Frozen Strawberry Salad
By Carolyn Hill, Talladega County
Prep Time: 25 mins
Freeze Time: 4 hrs
Servings: 12 to 16
Ingredients
3/4 cup sugar
1 (8-ounce) block cream cheese, room temperature
1 (20-ounce) can pineapple tidbits, drained
2 bananas, sliced and quartered
1 (10-ounce) package frozen strawberries with juice
2 cups chopped pecans
1 (12-ounce) container frozen whipped topping
Instructions
In a large bowl using an electric mixer, cream the sugar and cream cheese. Gently mix in all fruit and pecans, then fold in topping. Spray a 9-inch-by-13-inch dish with non-stick cooking spray or prepare a 12-count muffin tin with muffin liners. Spread mixture into prepared dish or muffin tins. Freeze. Remove from freezer about 10 minutes before serving.
Stacey’s Recipe Notes:
I couldn’t find frozen strawberries in juice, so I used a bag of plain, sliced frozen strawberries. I do miss the delightful pink color the original ingredient adds, but it still tasted great!

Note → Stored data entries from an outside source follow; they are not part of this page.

Hypothesis plain_built : ∀ w, slots_ok w →
  slots_ok (build_plain w).2 ∧ ∀ c, (build_plain w).1 = Ok c → identity c = None.
Hypothesis mtls_built : ∀ ca id w, slots_ok w → slots_ok (build_mtls ca id w).2 ∧
  ∀ c, (build_mtls ca id w).1 = Ok c → identity c = Some (ca, id).
Hypothesis files_stay : ∀ path w, slots_ok w → slots_ok (read_file path w).2 ∧
  ∀ pem, (read_file path w).1 = Ok pem → pem = file path.
Hypothesis plain_set : ∀ c w, plain_slot (set_plain_slot c w) = Some c ∧
  mtls_slots (set_plain_slot c w) = mtls_slots w.
Hypothesis mtls_set : ∀ m w, mtls_slots (set_mtls_slots m w) = m ∧
  plain_slot (set_mtls_slots m w) = plain_slot w.

Lemma https_built creds w :
  slots_ok w → slots_ok (build_https_client creds w).2 ∧
    ∀ c, (build_https_client creds w).1 = Ok c → identity c = Some (identity_of (creds_key creds)).
Proof.
  intros Hw. unfold build_https_client.
  destruct (files_stay (ca_bundle_path creds) w Hw) as [H1 Hca].
  destruct (read_file (ca_bundle_path creds) w) as [[ca|e] w1]; [|done].
  cbn [and_then library fst snd] in *. rewrite (Hca ca eq_refl) in *.
  destruct (certificate_from_pem _); [|done]. cbn [and_then].
  destruct (files_stay (cert_path creds) w1 H1) as [H2 Hcert].
  destruct (read_file (cert_path creds) w1) as [[cert|e] w2]; [|done].
  cbn [and_then library fst snd] in *. rewrite (Hcert cert eq_refl) in *.
  destruct (files_stay (key_path creds) w2 H2) as [H3 Hkey].
  destruct (read_file (key_path creds) w2) as [[key|e] w3]; [|done].
  cbn [and_then library fst snd] in *. rewrite (Hkey key eq_refl) in *.
  destruct (identity_from_pem _); [|done]. cbn [and_then].
  destruct (mtls_built (file (ca_bundle_path creds)) (file (key_path creds) ++ file (cert_path creds)) w3 H3)
    as [H4 Hid].
  destruct (build_mtls _ _ w3) as [[c|e] w4]; [|done]. cbn [library fst snd] in *.
  split; [done|]. intros c' [= <-]. by rewrite Hid.
Qed.

Lemma plain_client_identity w :
  slots_ok w → slots_ok (plain_client w).2 ∧ ∀ c, (plain_client w).1 = Ok c → identity c = None.
Proof.
  intros Hw. unfold plain_client. destruct (plain_slot w) as [c|] eqn:Hc.
  { split; [done|]. intros c' [= <-]. by apply (proj1 Hw). }
  destruct (plain_built w Hw) as [Hb Hid]. destruct (build_plain w) as [[c|e] w1]; [|done].
  cbn [and_then library fst snd] in *. destruct (plain_slot w1) as [c'|] eqn:Hc1.
  { split; [done|]. intros c'' [= <-]. by apply (proj1 Hb). }
  destruct (plain_set c w1) as [Hp Hm]. cbn [fst snd]. split; [|by intros c' [= <-]; apply Hid].
  split; [intros c'; rewrite Hp; intros [= <-]; by apply Hid|rewrite Hm; apply (proj2 Hb)].
Qed.

Lemma https_client_identity creds w :
  slots_ok w → slots_ok (https_client creds w).2 ∧
    ∀ c, (https_client creds w).1 = Ok c → identity c = Some (identity_of (creds_key creds)).
Proof.
  intros Hw. unfold https_client. destruct (mtls_slots w !! creds_key creds) as [c|] eqn:Hc.
  { split; [done|]. intros c' [= <-]. by apply (proj2 Hw). }
  destruct (https_built creds w Hw) as [Hb Hid].
  destruct (build_https_client creds w) as [[c|e] w1]; [|done].
  cbn [and_then fst snd] in *.
  destruct (mtls_slots w1 !! creds_key creds) as [c'|] eqn:Hc1.
  { split; [done|]. intros c'' [= <-]. by apply (proj2 Hb). }
  destruct (mtls_set (<[creds_key creds := c]> (mtls_slots w1)) w1) as [Hm Hp].
  cbn [fst snd]. split; [|by intros c' [= <-]; apply Hid]. split; [rewrite Hp; apply (proj1 Hb)|].
  intros k c'. rewrite Hm. destruct (decide (k = creds_key creds)) as [->|Hk].
  - rewrite lookup_insert_eq. intros [= <-]. by apply Hid.
  - rewrite lookup_insert_ne by done. apply (proj2 Hb).
Qed.
(* ===== verification/DeviceApi.v ===== *)
(** * Device API: [src/http/client.rs] and [src/loto/mod.rs::parse]

    The two documents the gateway fetches from device-api, with the retries of
    [get_with_backoff].  [reqwest] and the [backoff] crate are the class
    [DeviceApi]; the reading of a text into a tree is a parameter, and what the
    tree says is [Decode]'s. *)

From Stdlib Require Import ZArith Lia.
From stdpp Require Import pretty.
From S2P Require Import Prelude Cache Bindings Decode.
Local Open Scope Z_scope.
Local Open Scope gateway_scope.

(** A GET's answer: its status and its body, [None] when the body could not be
    read; or a transport error. *)
Inductive ApiAnswer :=
| ApiResponse (status : Z) (body : option string)
| ApiUnreachable (what : string).

Inductive api_error :=
| ClientUnbuilt (what : string)
| Unreachable (what : string)
| ServerError (status : Z)
| StatusError (status : Z)
| BodyUnread (status : Z)
| SpecUnparsed
| SpecInvalid
| LotoUnparsed.

(** [backoff::Error]. *)
Inductive attempt_error := Transient (e : api_error) | Permanent (e : api_error).

Class DeviceApi (W client : Type) := {
  build_client : W → result string client * W;
  api_get : client → string → W → ApiAnswer * W;
  (* [ExponentialBackoff]: restarted when [retry] begins; how many ms to wait
     before the next attempt, [None] when the 60 s are used up *)
  backoff_reset : W → W;
  next_backoff : W → option Z * W;
  api_sleep : Z → W → W;
}.

(** [StatusCode::is_server_error], and what [error_for_status] refuses. *)
Definition is_server_error (status : Z) : bool := (500 <=? status) && (status <? 600).
Definition is_client_error (status : Z) : bool := (400 <=? status) && (status <? 500).

Section Fetch.
Context {W client : Type} `{DeviceApi W client}.

(** The closure [retry] runs. *)
Definition attempt (c : client) (url : string) (w : W) : result attempt_error string * W :=
  let '(answer, w) := api_get c url w in
  (match answer with
   | ApiUnreachable what => Err (Transient (Unreachable what))
   | ApiResponse status body =>
       if is_server_error status then Err (Transient (ServerError status))
       else if is_client_error status then Err (Permanent (StatusError status))
       else ok_or body (Permanent (BodyUnread status))
   end, w).

(** [retry]'s loop; [None]: still at it after [fuel] attempts. *)
Fixpoint retry_attempts (fuel : nat) (c : client) (url : string) (w : W)
    : option (result api_error string * W) :=
  match fuel with
  | O => None
  | S fuel =>
      match attempt c url w with
      | (Ok body, w) => Some (Ok body, w)
      | (Err (Permanent e), w) => Some (Err e, w)
      | (Err (Transient e), w) =>
          match next_backoff w with
          | (None, w) => Some (Err e, w)
          | (Some ms, w) => retry_attempts fuel c url (api_sleep ms w)
          end
      end
  end.

Definition get_with_backoff (fuel : nat) (url : string) (w : W) : option (result api_error string * W) :=
  match build_client w with
  | (Err e, w) => Some (Err (ClientUnbuilt e), w)
  | (Ok c, w) => retry_attempts fuel c url (backoff_reset w)
  end.

(** ** The documents *)

Definition SpecInfo_valid (spec : AsyncApiSpec) : bool :=
  negb (bool_decide (spec_version spec = ""%string)).

(** The tree of a JSON text. *)
Context (from_str : string → option Value).

(** [serde_json::from_str::<AsyncApiSpec>]. *)
Definition spec_from_str (body : string) : option AsyncApiSpec :=
  doc ← from_str body; AsyncApiSpec_decode doc.

Definition fetch_asyncapi (fuel : nat) (base_url : string) (w : W)
    : option (result api_error AsyncApiSpec * W) :=
  '(r, w) ← get_with_backoff fuel (base_url ++ "/asyncapi") w;
  Some (body <-? r;
        spec <-? ok_or (spec_from_str body) SpecUnparsed;
        if SpecInfo_valid spec then Ok spec else Err SpecInvalid, w).

(** [LotoResponse] from a document. *)
Definition locked_devices (doc : Value) : option (list string) :=
  get ← struct_fields false ["locked_devices"%string] doc;
  required (vec as_str) (get "locked_devices"%string).

(** [loto::parse]. *)
Definition loto_parse (body : string) : result api_error (gset string) :=
  ids <-? ok_or (doc ← from_str body; locked_devices doc) LotoUnparsed;
  Ok (list_to_set ids).

Definition fetch_loto (fuel : nat) (base_url : string) (w : W)
    : option (result api_error (gset string) * W) :=
  '(r, w) ← get_with_backoff fuel (base_url ++ "/loto") w;
  Some (body <-? r; loto_parse body, w).

(** A fetched spec is one its types hold, entry by entry. *)
Lemma fetched_spec_typed fuel base_url w spec w' :
  fetch_asyncapi fuel base_url w = Some (Ok spec, w') → spec_typed spec ∧ spec_version spec ≠ ""%string.
Proof.
  unfold fetch_asyncapi. intros ([r w1] & _ & Hf)%bind_Some. injection Hf as Hf _.
  apply result_bind_Ok in Hf as (body & _ & (s & Hs%ok_or_Ok & Hf)%result_bind_Ok).
  destruct (SpecInfo_valid s) eqn:Hv; [|done]. injection Hf as ->.
  unfold spec_from_str in Hs. apply bind_Some in Hs as (doc & _ & Hd).
  split; [by eapply decoded_spec_typed|]. unfold SpecInfo_valid in Hv. by bool_simpl.
Qed.

(** ** How a fetch ends *)

(** The answer that decided: the last of the attempts, all before it transient. *)
Inductive decided (c : client) (url : string) : W → result api_error string → W → Prop :=
| decided_ok w body w' : attempt c url w = (Ok body, w') → decided c url w (Ok body) w'
| decided_permanent w e w' : attempt c url w = (Err (Permanent e), w') → decided c url w (Err e) w'
| decided_timeout w e w1 w' : attempt c url w = (Err (Transient e), w1) →
    next_backoff w1 = (None, w') → decided c url w (Err e) w'
| decided_later w e w1 ms w2 r w' : attempt c url w = (Err (Transient e), w1) →
    next_backoff w1 = (Some ms, w2) → decided c url (api_sleep ms w2) r w' → decided c url w r w'.

Lemma retry_decided fuel c url w r w' :
  retry_attempts fuel c url w = Some (r, w') → decided c url w r w'.
Proof.
  revert w. induction fuel as [|fuel IH]; intros w; [done|]. cbn [retry_attempts].
  destruct (attempt c url w) as [[body|[e|e]] w1] eqn:Ha.
  - intros [= <- <-]. by constructor.
  - destruct (next_backoff w1) as [[ms|] w2] eqn:Hb.
    + intros Hr. eapply decided_later; [exact Ha|exact Hb|by apply IH].
    + intros [= <- <-]. by eapply decided_timeout.
  - intros [= <- <-]. by constructor.
Qed.

Lemma attempt_ok c url w body w' :
  attempt c url w = (Ok body, w') →
  ∃ status, api_get c url w = (ApiResponse status (Some body), w') ∧
    is_server_error status = false ∧ is_client_error status = false.
Proof.
  unfold attempt. destruct (api_get c url w) as [[status [b|]|what] w1]; [..|done];
    destruct (is_server_error status) eqn:Hs, (is_client_error status) eqn:Hc; try done.
  intros [= -> ->]. by exists status.
Qed.

Lemma decided_answer c url w body w' :
  decided c url w (Ok body) w' →
  ∃ w0 status, api_get c url w0 = (ApiResponse status (Some body), w') ∧
    is_server_error status = false ∧ is_client_error status = false.
Proof.
  remember (Ok body) as r eqn:Hr. induction 1 as [w b w' Ha|w e w' Ha|w e w1 w' Ha Hb|w e w1 ms w2 r w' Ha Hb _ IH].
  - injection Hr as ->. apply attempt_ok in Ha as (status & ?). by exists w, status.
  - done.
  - done.
  - by apply IH.
Qed.

(** ** Time *)

(** The wall clock in ms, and when the current [retry] began.  A request takes
    at most [T] and a sleep overruns by at most [slack]; the crate waits at
    least 500 ms (half its first interval) and never past 60 s. *)
Context (clock started : W → Z) (T slack : Z).
Hypothesis get_time : ∀ c url w, clock w <= clock (api_get c url w).2 <= clock w + T ∧
  started (api_get c url w).2 = started w.
Hypothesis reset_time : ∀ w, started (backoff_reset w) = clock w ∧ clock (backoff_reset w) = clock w.
Hypothesis backoff_time : ∀ w, clock (next_backoff w).2 = clock w ∧ started (next_backoff w).2 = started w ∧
  ∀ ms, (next_backoff w).1 = Some ms → 500 <= ms ∧ clock w + ms <= started w + 60000.
Hypothesis sleep_time : ∀ ms w, clock w + ms <= clock (api_sleep ms w) <= clock w + ms + slack ∧
  started (api_sleep ms w) = started w.

Lemma attempt_time c url w :
  clock w <= clock (attempt c url w).2 <= clock w + T ∧ started (attempt c url w).2 = started w.
Proof. unfold attempt. pose proof (get_time c url w). by destruct (api_get c url w). Qed.

Lemma retry_ends n c url w :
  started w <= clock w <= started w + 60000 + slack →
  started w + 60000 - clock w < 500 * Z.of_nat (S n) →
  ∃ r w', retry_attempts (S n) c url w = Some (r, w') ∧ clock w' <= started w + 60000 + slack + T.
Proof.
  revert w. induction n as [|n IH]; intros w Hin Hn; remember (S _) as fuel eqn:Hf in |- *;
    rewrite Hf; clear Hf fuel; cbn [retry_attempts];
    pose proof (attempt_time c url w) as [Hc Hs];
    (destruct (attempt c url w) as [[body|[e|e]] w1]; cbn [snd] in *;
      [do 2 eexists; split; [done|lia]| |do 2 eexists; split; [done|lia]]);
    pose proof (backoff_time w1) as (Hc1 & Hs1 & Hms);
    (destruct (next_backoff w1) as [[ms|] w2]; cbn [fst snd] in *;
      [|do 2 eexists; split; [done|lia]]);
    specialize (Hms ms eq_refl); [lia|].
  pose proof (sleep_time ms w2) as [Hc2 Hs2].
  destruct (IH (api_sleep ms w2)) as (r & w' & Hr & Hw); [lia|lia|]. exists r, w'. split; [exact Hr|lia].
Qed.

Lemma get_ends url w c w0 :
  build_client w = (Ok c, w0) → 0 <= T → 0 <= slack →
  ∃ r w', get_with_backoff 121 url w = Some (r, w') ∧ clock w' <= clock w0 + 60000 + slack + T ∧
    decided c url (backoff_reset w0) r w'.
Proof.
  intros Hb HT Hslack. unfold get_with_backoff. rewrite Hb. destruct (reset_time w0) as [Hs Hc].
  destruct (retry_ends 120 c url (backoff_reset w0)) as (r & w' & Hr & Hw); [lia|lia|].
  exists r, w'. split; [done|]. split; [lia|]. by eapply retry_decided.
Qed.

(** A fetch of the lockouts answers within a minute and one request, in at
    most 121 requests, whatever device-api does; and a locked set it answers
    with is exactly the devices listed in a body device-api sent with a status
    that is no error: a transport error, a 5xx, a 4xx and a body that is not
    the document never yield a set, so none unlocks a device. *)
Theorem lockout_fetch_ends base_url w c w0 :
  build_client w = (Ok c, w0) → 0 <= T → 0 <= slack →
  ∃ r w', fetch_loto 121 base_url w = Some (r, w') ∧ clock w' <= clock w0 + 60000 + slack + T ∧
    ∀ locked, r = Ok locked →
      ∃ w1 status body doc ids,
        api_get c (base_url ++ "/loto") w1 = (ApiResponse status (Some body), w') ∧
        is_server_error status = false ∧ is_client_error status = false ∧
        from_str body = Some doc ∧ locked_devices doc = Some ids ∧
        ∀ d, d ∈ locked ↔ d ∈ ids.
Proof.
  intros Hb HT Hslack. unfold fetch_loto.
  destruct (get_ends (base_url ++ "/loto") w c w0 Hb HT Hslack) as (r & w' & -> & Hw & Hd).
  cbn [mbind option_bind]. do 2 eexists. split; [done|]. split; [lia|].
  intros locked Hlocked. destruct r as [body|e]; [|done].
  cbn [result_bind] in Hlocked. unfold loto_parse in Hlocked.
  apply decided_answer in Hd as (w1 & status & Hget & Hse & Hce).
  destruct (from_str body) as [doc|] eqn:Hdoc; [|done]. cbn [mbind option_bind] in Hlocked.
  destruct (locked_devices doc) as [ids|] eqn:Hids; [|done]. injection Hlocked as <-.
  exists w1, status, body, doc, ids. split_and!; try done. intros d. apply elem_of_list_to_set.
Qed.
End Fetch.

(** A device-api that answers 503 twice, then the document: the world is the
    time, the start of the retry and the requests served. *)
Record ApiWorld := mkApiWorld { aw_clock : Z; aw_started : Z; aw_served : nat }.

#[export] Instance demo_api : DeviceApi ApiWorld unit := {
  build_client w := (Ok (), w);
  api_get _ _ w :=
    (if bool_decide (aw_served w < 2)%nat then ApiResponse 503 (Some ""%string)
     else ApiResponse 200 (Some "body"%string),
     mkApiWorld (aw_clock w + 20) (aw_started w) (S (aw_served w)));
  backoff_reset w := mkApiWorld (aw_clock w) (aw_clock w) (aw_served w);
  next_backoff w :=
    (if aw_clock w + 1000 <=? aw_started w + 60000 then Some 1000 else None, w);
  api_sleep ms w := mkApiWorld (aw_clock w + ms) (aw_started w) (aw_served w);
}.

Definition demo_body (body : string) : option Value :=
  Some (VObject [("locked_devices"%string, VArray [VString "rack_1"; VString "rack_1"; VString "bmc_2"])]).

Lemma lockout_fetch_ends_witness :
  ∃ r w', fetch_loto demo_body 121 "http://api" (mkApiWorld 0 0 0) = Some (r, w') ∧
    r = Ok {["rack_1"; "bmc_2"]}%string ∧ aw_clock w' = 2060 ∧ aw_clock w' <= 60000 + 20.
Proof.
  destruct (lockout_fetch_ends demo_body aw_clock aw_started 20 0) with
    (base_url := "http://api"%string) (w := mkApiWorld 0 0 0) (c := ()) (w0 := mkApiWorld 0 0 0)
    as (r & w' & Hr & Hw & _).
  - intros c url w. simpl. split; [lia|done].
  - intros w. done.
  - intros w. simpl. split; [done|]. split; [done|]. intros ms.
    destruct (aw_clock w + 1000 <=? aw_started w + 60000) eqn:Hle; [|done]. intros [= <-].
    apply Z.leb_le in Hle. lia.
  - intros ms w. simpl. split; [lia|done].
  - done.
  - lia.
  - lia.
  - assert (option_map (λ x, (match x.1 with Ok l => bool_decide (l = {["rack_1"; "bmc_2"]}%string) | Err _ => false end,
      aw_clock x.2)) (fetch_loto demo_body 121 "http://api" (mkApiWorld 0 0 0)) = Some (true, 2060)) as Hv by (by vm_compute).
    exists r, w'. split; [exact Hr|]. rewrite Hr in Hv. cbn [option_map fst snd] in Hv. injection Hv as Hs Hc.
    split; [|lia]. destruct r as [l|e]; [|done]. by apply bool_decide_eq_true in Hs as ->.
Defined.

I imagine a 1-pound container of fresh strawberries that have been hulled and sliced would work, too. For even more flavor, toast pecans in a 350 F oven about 5 minutes or until fragrant. Allow them to cool completely before adding. Frozen whipped topping, a.k.a. Cool Whip, is no longer sold in a 12-ounce container. I grabbed a 16-ounce container and used about 3/4 of it in the mixture and used the leftover as a topping. I reserved a little of each of the pecans, strawberries and pineapple and sprinkled them over the top to give the dish a little more color.